PROMPT: Each line of the entries that mentions the string "upper" needs to be reported.

[Stored data]
Definition js_to_primitive `{JsHost} (v : Value) (prefer_number : bool) (c : Ctx) : Value * Ctx :=
  if negb (is_obj c v) then (v, c)
  else
    let '(first, second) :=
      if prefer_number then (b! "valueOf", b! "toString") else (b! "toString", b! "valueOf") in
    match try_method v first c with
    | (Some r, c) => (r, c)
    | (None, c) =>
        match try_method v second c with
        | (Some r, c) => (r, c)
        | (None, c) => object_to_string_value v c
        end
    end.

(** ** [js_to_string] *)

(** On a value that is not an object. *)
Definition prim_to_string (v : Value) (c : Ctx) : Value * Ctx :=
  match int32 W v with
  | Some n => js_new_string (int_to_decimal_bytes n) c
  | None =>
      match float_of c v with
      | Some f => js_new_string (f64_to_string f) c
      | None =>
          if is_str c v then (v, c)
          else if is_bool v then js_new_string (if v =? TRUE W then b! "true" else b! "false") c
          else if is_null W v then js_new_string (b! "null") c
          else if is_undefined W v then js_new_string (b! "undefined") c
          else (UNDEFINED W, c)
      end
  end.
Definition js_to_string `{JsHost} (v : Value) (c : Ctx) : Value * Ctx :=
  match class_of c v with
  | None => prim_to_string v c
  | Some cls =>
      let '(prim, c) := js_to_primitive v false c in
      if is_obj c prim
      then js_new_string (if cls =? CLASS_ARRAY then b! "[object Array]" else b! "[object Object]") c
      else prim_to_string prim c
  end.

(** ** [js_to_number] *)

Definition digits_value (l : bytes) : Z := fold_left (fun n b => n * 10 + (b - 48)) l 0.
(** At most ten bytes, digits after an optional minus. *)
Definition short_int (bs : bytes) : option Z :=
  let '(neg, ds) := match bs with b :: l => if b =? c_minus then (true, l) else (false, bs) | [] => (false, []) end in
  if (length bs <=? 10)%nat && negb (bool_decide (ds = [])) && forallb is_digit ds
  then Some (if neg : bool then - digits_value ds else digits_value ds) else None.

(** A prefix of either case, then digits of the radix. *)
Definition radix_number (lower upper : bytes) (radix : Z) (t : bytes) : option f64 :=
  rest ← (match strip_prefix lower t with Some r => Some r | None => strip_prefix upper t end);
  f64_of_int <$> from_str_radix radix (2 ^ 64 - 1) rest.

Definition string_to_number (bs : bytes) : f64 :=
  match short_int bs with
  | Some n => f64_of_int n
  | None =>
      match from_utf8 bs with
      | None => S754_nan
      | Some s =>
          let t := trim s in
          if bool_decide (t = []) then f64_zero
          else if bool_decide (t = b! "Infinity") || bool_decide (t = b! "+Infinity") then S754_infinity false
          else if bool_decide (t = b! "-Infinity") then S754_infinity true
          else if bool_decide (t = b! "NaN") then S754_nan
          else
            match radix_number (b! "0x") (b! "0X") 16 t with Some f => f | None =>
            match radix_number (b! "0o") (b! "0O") 8 t with Some f => f | None =>
            match radix_number (b! "0b") (b! "0B") 2 t with Some f => f | None =>
            default S754_nan (f64_from_str t)
            end end end
      end
  end.

(** On a value that is not an object; [None] is the exception. *)
Definition prim_to_number (v : Value) (c : Ctx) : option f64 :=
  match int32 W v with
  | Some n => Some (f64_of_int n)
  | None =>
      match float_of c v with
      | Some f => Some f
      | None =>
          if is_bool v then Some (if v =? TRUE W then f64_of_int 1 else f64_zero)
          else if is_null W v then Some f64_zero
          else if is_undefined W v then Some S754_nan
          else string_to_number <$> str_of c v
      end
  end.
Definition js_to_number `{JsHost} (v : Value) (c : Ctx) : option f64 * Ctx :=
  match class_of c v with
  | None => (prim_to_number v c, c)
  | Some _ =>
      let '(prim, c) := js_to_primitive v true c in
      if is_exception W prim then (None, c)
      else if negb (is_obj c prim) then (prim_to_number prim c, c)
      else if negb (last_exception (scope c) =? UNDEFINED W) then (None, c)
      else (Some S754_nan, c)
  end.

(** ** [js_value_to_atom]: the id as an [i32], or -1. *)
Definition js_value_to_atom `{JsHost} (v : Value) (c : Ctx) : Z * Ctx :=
  let '(sv, c) := if is_str c v then (v, c) else js_to_string v c in
  match str_of c sv with
  | Some bs => let '(r, c) := on_heap (intern_string bs) c in (match r with Some atom => as_i32 atom | None => -1 end, c)
  | None => (-1, c)
  end.

Example number_words : string_to_number (b! " 0x10 ") = f64_of_int 16 /\ string_to_number (b! "inf") = S754_infinity false /\
  string_to_number (b! "12px") = S754_nan /\ string_to_number (b! "") = f64_zero.
Proof. by vm_compute. Qed.
(** An instruction that does an operator's work. *)
Lemma refines_op {A} (n pc : nat) (fr : Frame) (c : Ctx) (i : Instruction) (m : M A) (h : A -> Flow) :
  code f !! pc = Some i -> safe_ins f i fr = true ->
  exec_ins f global i fr c = (a <! m ;; vret (h a)) c ->
  refines n (pc, fr, c) (Some (m c)) (fun a => flow_to pc (h a)).
Proof.
  intros Hi Hs He. assert (H := fun l => one_step l pc fr c i Hi Hs). rewrite He in H.
  unfold vbind, vret in *. destruct (m c) as [[a|v|] c'] eqn:E; simpl; exists 1%nat; intros l; specialize (H l);
    injection H as Ha Hb; by rewrite <- ?Ha, <- ?Hb.
Qed.
Lemma refines_ins {A B} (n pc : nat) (fr : Frame) (c : Ctx) (i : Instruction) (m : M A) (h : A -> Flow) (k : A -> B) after :
  code f !! pc = Some i -> safe_ins f i fr = true ->
  exec_ins f global i fr c = (a <! m ;; vret (h a)) c ->
  (forall a, flow_to pc (h a) = after (k a)) ->
  refines n (pc, fr, c) (Some ((a <! m ;; vret (k a)) c)) after.
Proof.
  intros Hi Hs He Hf. eapply refines_bind; [by eapply refines_op|]. intros a c' _. by apply refines_ret.
Qed.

YOUR SOLUTION:
Definition radix_number (lower upper : bytes) (radix : Z) (t : bytes) : option f64 :=
  rest ← (match strip_prefix lower t with Some r => Some r | None => strip_prefix upper t end);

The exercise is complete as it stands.